Issue 127, Winter 2024

Requiem for My Navigator, 2021, acrylic on canvas by Calida Rawles © The artist. Courtesy Lehmann Maupin, New York, Seoul, and London. Rawles’s work is on view through February 2, 2025, at Pérez Art Museum Miami. Away with the Tides, the accompanying catalog, was co-published with DelMonico Books.


FRIDAY, 2:47 A.M.

Friday morning finds you exhausted as you cross the Hernando de Soto Bridge into Memphis. The air conditioner in your truck died at the halfway point, so you drive the last three and a half hours from Indy with your windows down. Familiar river and city funk invades your cabin and your nostrils. TENNESSEE THE VOLUNTEER STATE WELCOMES YOU. The welcoming feels like it’s against your will.

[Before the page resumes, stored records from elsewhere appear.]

Lemma registry_insert_fresh p r kind :
  registry_ok r -> NoDup (plot_channels kind) -> 0 <= pr_next_id r < u64_max ->
  exists r', registry_insert p r kind = Ok (r', pr_next_id r) /\ registry_ok r' /\
    pr_plots r !! pr_next_id r = None /\ pr_plots r' = <[pr_next_id r := kind]> (pr_plots r).
Proof.
  intros [Hn Hf] Hk Hid. unfold registry_insert. unfold u64_max in Hid.
  rewrite arith_ok by (unfold in_u; lia). cbn [mbind res_bind]. eexists. split; [done|].
  split; [split|].
  - cbn. by apply map_Forall_insert_2.
  - cbn. intros id [k Hi]. apply lookup_insert_Some in Hi as [[<- _]|[_ Hi]]; [lia|].
    destruct (Hf id ltac:(by exists k)). lia.
  - split; [|done]. destruct (pr_plots r !! pr_next_id r) eqn:E; [|done].
    destruct (Hf (pr_next_id r) ltac:(by eexists)). lia.
Qed.

(** Editing one plot in place. *)
Lemma registry_get_mut_ok r id f :
  registry_ok r ->
  (forall k, pr_plots r !! id = Some k -> NoDup (plot_channels k) -> NoDup (plot_channels (f k))) ->
  registry_ok (registry_get_mut r id f).
Proof.
  intros [Hn Hf] Hk. split; cbn.
  - intros i k. destruct (decide (i = id)) as [->|Hne].
    + rewrite lookup_alter_eq. intros (k0 & Hk0 & ->)%fmap_Some. apply Hk; [done|]. by apply (Hn id).
    + rewrite lookup_alter_ne by done. apply Hn.
  - intros i Hi. apply Hf. destruct (decide (i = id)) as [->|Hne].
    + rewrite lookup_alter_eq in Hi. by apply fmap_is_Some in Hi.
    + by rewrite lookup_alter_ne in Hi.
Qed.

Lemma move_in_nodup ch info radix k :
  ci_id info = ch -> plot_accepts k info = true -> NoDup (plot_channels k) ->
  NoDup (plot_channels (move_in ch info radix k)).
Proof.
  intros Hid Ha Hk. rewrite move_in_channels by done. destruct (hosts k); cbn [andb]; [|done].
  case_bool_decide; cbn [negb]; [done|]. apply NoDup_app. split_and!; [done| |apply NoDup_singleton].
  by intros x Hx ->%list_elem_of_singleton.
Qed.

Lemma try_move_ok r from to ch info radix :
  registry_ok r -> ci_id info = ch -> registry_ok (try_move_channel r from to ch info radix).1.
Proof.
  intros Hr Hid. unfold try_move_channel. destruct (from =? to); [done|].
  destruct (registry_get r to) as [k|] eqn:Eto; cbn [negb]; [|done].
  destruct (plot_accepts k info) eqn:Ea; cbn [negb fst]; [|done].
  apply registry_get_mut_ok; [apply registry_get_mut_ok; [done|]|].
  - intros k' Hk' Hn. unfold registry_get in Eto. simplify_eq. by apply move_in_nodup.
  - intros k' _ Hn. rewrite move_out_channels. by apply NoDup_filter.
Qed.

(** ** Properties *)

(** Moving a channel between plots touches only the two plots: a refused
    move changes nothing; an accepted one removes the channel from the source
    and appends it to a destination that lists channels (once), keeping the
    order of everything else, no plot ever lists a channel twice, and plots
    neither appear nor disappear.  A destination that accepts scalars but lists
    no channels (an XY plot) is left as it is, so the channel is lost. *)
Theorem move_channel_spec r from to ch info radix r' moved :
  registry_ok r -> ci_id info = ch ->
  try_move_channel r from to ch info radix = (r', moved) ->
  registry_ok r' /\ (moved = false -> r' = r) /\
  (moved = true -> forall id,
     plot_channels <$> pr_plots r' !! id =
     (fun k => if decide (id = from) then filter (fun x => x <> ch) (plot_channels k)
               else if decide (id = to) then
                 if hosts k && negb (bool_decide (ch ∈ plot_channels k))
                 then plot_channels k ++ [ch] else plot_channels k
               else plot_channels k) <$> pr_plots r !! id).
Proof.
  intros Hr Hid E. pose proof (try_move_ok r from to ch info radix Hr Hid) as Hok. rewrite E in Hok. cbn in Hok.
  revert E. unfold try_move_channel, registry_get. destruct (from =? to) eqn:Eft.
  { intros [= <- <-]. by split. }
  destruct (pr_plots r !! to) as [k|] eqn:Eto; cbn [negb]; [|intros [= <- <-]; by split].
  destruct (plot_accepts k info) eqn:Ea; cbn [negb]; [|intros [= <- <-]; by split].
  intros [= <- <-].
  assert (Hch : forall id, plot_channels <$> alter (move_out ch) from (alter (move_in ch info radix) to (pr_plots r)) !! id =
     (fun k => if decide (id = from) then filter (fun x => x <> ch) (plot_channels k)
               else if decide (id = to) then
                 if hosts k && negb (bool_decide (ch ∈ plot_channels k))
                 then plot_channels k ++ [ch] else plot_channels k
               else plot_channels k) <$> pr_plots r !! id).
  { intros id. destruct (decide (id = from)) as [->|Hne].
    - rewrite lookup_alter_eq, lookup_alter_ne by lia. destruct (pr_plots r !! from); [|done]. cbn.
      by rewrite move_out_channels.
    - rewrite lookup_alter_ne by done. destruct (decide (id = to)) as [->|Hne'].
      + rewrite lookup_alter_eq, Eto. cbn. by rewrite move_in_channels.
      + by rewrite lookup_alter_ne. }
  by split_and!.
Qed.

(** A scalar plot 0 and an XY plot 1: the move menu offers plot 1. *)
Definition demo_registry : PlotRegistry :=
  mkPlotRegistry {[0 := PScalar (mkScalarPanel (str "a") [5; 6] ∅ ∅); 1 := PXY (mkXYPlot (str "b") 1 2 None)]} 2.

Lemma move_channel_spec_witness :
  (try_move_channel demo_registry 0 1 5 (mkChannelInfo 5 (str "x") Scalar false) None).2 = true /\
  plot_channels <$> pr_plots (try_move_channel demo_registry 0 1 5 (mkChannelInfo 5 (str "x") Scalar false) None).1 !! 0
  = Some [6].
Proof.
  split; [reflexivity|].
  refine (eq_trans (proj2 (proj2 (move_channel_spec demo_registry 0 1 5 (mkChannelInfo 5 (str "x") Scalar false) None
    (try_move_channel demo_registry 0 1 5 (mkChannelInfo 5 (str "x") Scalar false) None).1 true _ _ _)) _ 0) _).
  - split.
    + intros id k Hk. unfold demo_registry in Hk. cbn in Hk.
      apply lookup_insert_Some in Hk as [[_ <-]|[_ Hk]]; [|apply lookup_singleton_Some in Hk as [_ <-]; constructor].
      cbn. repeat constructor; set_solver.
    + intros id [k Hk]. cbn in Hk |- *. apply lookup_insert_Some in Hk as [[<- _]|[_ Hk]]; [lia|].
      apply lookup_singleton_Some in Hk as [<- _]. lia.
  - reflexivity.
  - vm_compute. reflexivity.
  - reflexivity.
  - vm_compute. reflexivity.
Defined.
(* ===== verification/ViewCamera.v ===== *)
(** * btelem-viewer: the time axis

    Models the camera, the visible window and the rate estimator of
    viewer/crates/btelem-viewer/src/view_state.rs (lines 573-754, 1210-1256).
    Bounds in plot units are [f64] seconds; instants are nanoseconds. *)

From Stdlib Require Import SpecFloat.
From S2P Require Import Prelude Float64 Store Capture.

(** A decimal literal [a / b] with exactly representable [a] and [b]. *)
Definition lit (a b : Z) : f64 := f64_div (f64_of_Z a) (f64_of_Z b).

Definition STATE_LABEL_TEXT_LIMIT : nat := 16.
Inductive StateLaneMode := Labels | Heatmap.
Definition state_lane_mode (distinct : nat) : StateLaneMode :=
  if (STATE_LABEL_TEXT_LIMIT <? distinct)%nat then Heatmap else Labels.

(** ** Camera *)
Inductive TimeBase := Follow | Pan.
#[global] Instance TimeBase_eq_dec : EqDecision TimeBase.
Proof. solve_decision. Defined.

Definition TimeBase_toggle (t : TimeBase) : TimeBase := match t with Follow => Pan | Pan => Follow end.

Record Camera := mkCamera { cam_mode : TimeBase; cam_window_ns : Z; cam_free : option (f64 * f64) }.

Definition Camera_default : Camera := mkCamera Follow 10000000000 None.

Definition cam_follow (c : Camera) : bool := match cam_mode c with Follow => true | Pan => false end.

Definition pan_x (c : Camera) (delta_s : f64) (fallback : f64 * f64) : Camera :=
  let '(lo, hi) := default fallback (cam_free c) in
  mkCamera Pan (cam_window_ns c) (Some (f64_add lo delta_s, f64_add hi delta_s)).

Definition MIN_SPAN_S : f64 := lit 1 1000000.
Definition half : f64 := lit 1 2.

Definition zoom_x (c : Camera) (factor pivot_s : f64) (fallback : f64 * f64) : Camera :=
  let '(lo, hi) := default fallback (cam_free c) in
  let new_lo := f64_add pivot_s (f64_mul (f64_sub lo pivot_s) factor) in
  let new_hi := f64_add pivot_s (f64_mul (f64_sub hi pivot_s) factor) in
  let bounds :=
    if f64_lt (f64_sub new_hi new_lo) MIN_SPAN_S then
      let mid := f64_mul (f64_add new_lo new_hi) half in
      (f64_sub mid (f64_mul MIN_SPAN_S half), f64_add mid (f64_mul MIN_SPAN_S half))
    else (new_lo, new_hi) in
  mkCamera Pan (cam_window_ns c) (Some bounds).

Definition cam_reset (c : Camera) : Camera := mkCamera Follow (cam_window_ns c) None.

(** [x as f64 / 1e9]. *)
Definition ns_to_s (t : Z) : f64 := f64_div (f64_of_Z t) (f64_of_Z (10 ^ 9)).

Definition view_all (c : Camera) (data : option (Z * Z)) : Camera :=
  match data with
  | None => c
  | Some (lo, hi) =>
    let s_lo := ns_to_s lo in
    let s_hi := f64_max (ns_to_s hi) (f64_add s_lo (lit 1 (10 ^ 9))) in
    mkCamera Pan (cam_window_ns c) (Some (s_lo, s_hi))
  end.

Definition zoom_in_at (c : Camera) (factor pivot_s : f64) (fallback : f64 * f64) : Camera :=
  zoom_x c factor pivot_s fallback.

Definition jump_to (c : Camera) (t_ns : Z) (fallback : f64 * f64) : Camera :=
  let '(lo, hi) := default fallback (cam_free c) in
  let h := f64_max (f64_mul (f64_sub hi lo) half) (lit 1 1000) in
  let centre := ns_to_s t_ns in
  mkCamera Pan (cam_window_ns c) (Some (f64_sub centre h, f64_add centre h)).

Definition zoom_window (c : Camera) (factor : f64) (max_ns : option Z) : Camera :=
  let lower := f64_of_Z 1000000 in
  let abs_max := f64_of_Z 3600000000000 in
  let upper := match max_ns with
               | Some m => f64_clamp (f64_of_Z m) lower abs_max
               | None => abs_max
               end in
  let new := f64_to_u64 (f64_clamp (f64_mul (f64_of_Z (cam_window_ns c)) factor) lower upper) in
  mkCamera (cam_mode c) (Z.max new 1) (cam_free c).

(** ** The visible window, in nanoseconds *)
Definition s_to_ns (x : f64) : Z :=
  f64_to_u64 (f64_mul (f64_max x (f64_of_Z 0)) (f64_of_Z (10 ^ 9))).

Definition compute_view (p : profile) (c : Camera) (data : option (Z * Z)) : total (option (Z * Z)) :=
  match data with
  | None => mret None
  | Some (earliest, latest) =>
    match cam_mode c with
    | Follow =>
      let left := sat_sub latest (cam_window_ns c) in
      next ← arith p 64 (left + 1);
      mret (Some (left, Z.max latest next))
    | Pan =>
      match cam_free c with
      | Some (a, b) =>
        let lo := s_to_ns a in
        let hi := s_to_ns b in
        next ← arith p 64 (lo + 1);
        mret (Some (Z.min lo hi, Z.max hi next))
      | None =>
        next ← arith p 64 (earliest + 1);
        mret (Some (earliest, Z.max latest next))
      end
    end
  end.

(** The left edge of the window before the width is enforced. *)
Definition left_edge (c : Camera) (earliest latest : Z) : Z :=
  match cam_mode c with
  | Follow => sat_sub latest (cam_window_ns c)
  | Pan => match cam_free c with Some (a, _) => s_to_ns a | None => earliest end
  end.

(** ** Rate estimation *)
Record RateEstimator := mkRateEstimator { re_window : list (Z * Z); re_window_secs : f64 }.

Definition RateEstimator_new (window_secs : f64) : RateEstimator := mkRateEstimator [] window_secs.
Definition RateEstimator_default : RateEstimator := RateEstimator_new (f64_of_Z 2).

(** [a.duration_since(b).as_secs_f64()]; the difference saturates at zero. *)
Definition since (a b : Z) : f64 := as_secs_f64 (sat_sub a b).

Fixpoint drop_old (now : Z) (secs : f64) (w : list (Z * Z)) : list (Z * Z) :=
  match w with
  | [] => []
  | (t, n) :: w' => if f64_lt secs (since now t) then drop_old now secs w' else w
  end.

Definition rate_push (e : RateEstimator) (now count : Z) : RateEstimator :=
  mkRateEstimator (drop_old now (re_window_secs e) (re_window e ++ [(now, count)])) (re_window_secs e).

Definition rate (e : RateEstimator) : f64 :=
  match head (re_window e), last (re_window e) with
  | Some (t0, c0), Some (t1, c1) =>
    if (length (re_window e) <? 2)%nat then f64_of_Z 0
    else
      let dt := since t1 t0 in
      if f64_lt dt (lit 1 1000000) then f64_of_Z 0
      else f64_div (f64_of_Z (sat_sub c1 c0)) dt
  | _, _ => f64_of_Z 0
  end.

(** ** Facts *)
Lemma f64_to_u64_range x : in_u 64 (f64_to_u64 x).
Proof.
  unfold f64_to_u64, in_u. destruct x as [s|s| |s m e]; cbn [f64_cast]; try destruct s; cbn; lia.
Qed.

(** The window always spans [now]'s newest observation, and everything kept is
    within the window. *)
Lemma drop_old_suffix now secs w : drop_old now secs w `suffix_of` w.
Proof.
  induction w as [|[t n] w IH]; [done|]. cbn [drop_old]. destruct (f64_lt _ _); [|done].
  by apply suffix_cons_r.
Qed.

Lemma drop_old_head now secs w x : head (drop_old now secs w) = Some x -> f64_lt secs (since now x.1) = false.
Proof.
  induction w as [|[t n] w IH]; [done|]. cbn [drop_old]. destruct (f64_lt secs (since now t)) eqn:E; [done|].
  intros [= <-]. done.
Qed.

(** ** Properties *)

(** The visible window is computed without panic and is never empty: for
    any machine-word data bounds and camera state whose left edge is below the
    last representable nanosecond, in both build profiles, the window starts at
    or before that edge, ends after it, and in follow mode ends at the newest
    sample. *)
Theorem compute_view_nonempty p c earliest latest :
  in_u 64 earliest -> in_u 64 latest -> in_u 64 (cam_window_ns c) ->
  left_edge c earliest latest < u64_max ->
  exists lo hi, compute_view p c (Some (earliest, latest)) = Ok (Some (lo, hi)) /\
    lo < hi /\ lo <= left_edge c earliest latest < hi /\ in_u 64 lo /\ in_u 64 hi /\
    (cam_mode c = Follow -> 0 < cam_window_ns c -> 0 < latest -> hi = latest).
Proof.
  unfold in_u, left_edge, u64_max. intros He Hl Hw Hedge. unfold compute_view.
  destruct (cam_mode c).
  - unfold sat_sub in *. rewrite arith_ok by (unfold in_u; lia). cbn [mbind res_bind].
    do 2 eexists. split; [done|]. split_and!; try lia.
  - destruct (cam_free c) as [[a b]|].
    + pose proof (f64_to_u64_range (f64_mul (f64_max a (f64_of_Z 0)) (f64_of_Z (10 ^ 9)))) as Ha.
      pose proof (f64_to_u64_range (f64_mul (f64_max b (f64_of_Z 0)) (f64_of_Z (10 ^ 9)))) as Hb.
      fold (s_to_ns a) in Ha. fold (s_to_ns b) in Hb. unfold in_u in *.
      rewrite arith_ok by (unfold in_u; lia). cbn [mbind res_bind].
      do 2 eexists. split; [done|]. split_and!; try lia. done.
    + rewrite arith_ok by (unfold in_u; lia). cbn [mbind res_bind].
      do 2 eexists. split; [done|]. split_and!; try lia. done.
Qed.

Lemma compute_view_nonempty_witness :
  exists lo hi, compute_view Debug Camera_default (Some (5, 20000000000)) = Ok (Some (lo, hi)) /\ lo < hi.
Proof.
  destruct (compute_view_nonempty Debug Camera_default 5 20000000000) as (lo & hi & H & Hlt & _).
  - apply in_ub_spec. reflexivity.
  - apply in_ub_spec. reflexivity.
  - apply in_ub_spec. reflexivity.
  - vm_compute. reflexivity.
  - exists lo, hi. split; [exact H|exact Hlt].
Defined.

“Your father’s not well.” Mama’s voice was calm, even after seven missed calls. “You should come home.”

She knows the only way you would return to the city that had raised and reaped so many of your kinfolk is by her summons. Memories unspool as you study the ancient, dark river, reminiscing on humid summer nights spent hiding alone on the rocks near the water. You were all of thirteen years old, smoking loose Kool 100’s you’d stolen from your Aunt J’s purse, Makaveli cursing in your headphones.

The river park had changed. The city had installed bright new green railings, fresh asphalt, a new paint job, bike lanes and all. But some things are still the same: tonight is hot and sticky as a pot of neckbones, and the same big ass mosquitoes threaten to carry you away. Even still, the bloodsuckers are better than all the drunken, stupid shit your kinfolk got going. Fighting and snorting and failing. The memories sour on your tongue.

Bicycle brakes squeal nearby. An older guy pulls up on a lime green mountain bike, Playa Fly spitting fire from his handlebar-mounted speaker:

And dyin’ won’t stop me
In the ground I be rockin’
Collide in place causin’ quakes
and plenty twisters we droppin’

“What up, OG?” you greet him. “It’s been a minute since I heard some Fly.”

His high cheekbones and the uncombed naps peeking out from his blue Grizzlies fitted seem familiar. You shake loose a cigarette—American Spirit instead of Kool 100’s—and offer him one.

“Appreciate that.” He lights it, pulls hard, studies you. His scrutiny doesn’t bother you. Maybe it should.

“I can tell the city ain’t seen you in a minute,” he says. “River call y’all when you make it back home, huh?”

“Just feels right. Stopping here before I even go see my mama.”

“Let me put you on game, nephew. River’s calling you because you need to get that darkness off. Can’t you feel it? It’s riding you hard.”

“Unc, the only devil that’s riding me is brown liquor.”

He sucks his teeth as if to say, niggas never learn. “Don’t believe me, then. But you better remember where you came from and where you wanna go. Get back in them dreams and wash yaself clean, know what I mean? Mess around and wake up dead, then it’s just you and the Devil.”

“Mane, let my dad tell it, my granny used to warn my uncles and auntie about the same thing.” A weight settles on you. You nod. “Aight, I’m listening. Break it down for me.”

“So, Memphis, you feel me? Memphis used to be in Africa, in, in Egypt, right? Men-nefer. Then there’s this Memphis, where we at. Then there’s a Memphis we ain’t met yet. Everybody there, you, me, my mama, ya grandmama in all these Memphises all talk to each other,” he says as he slaps your arm. “And you gotta get in that conversation. That’s the dreamstate.”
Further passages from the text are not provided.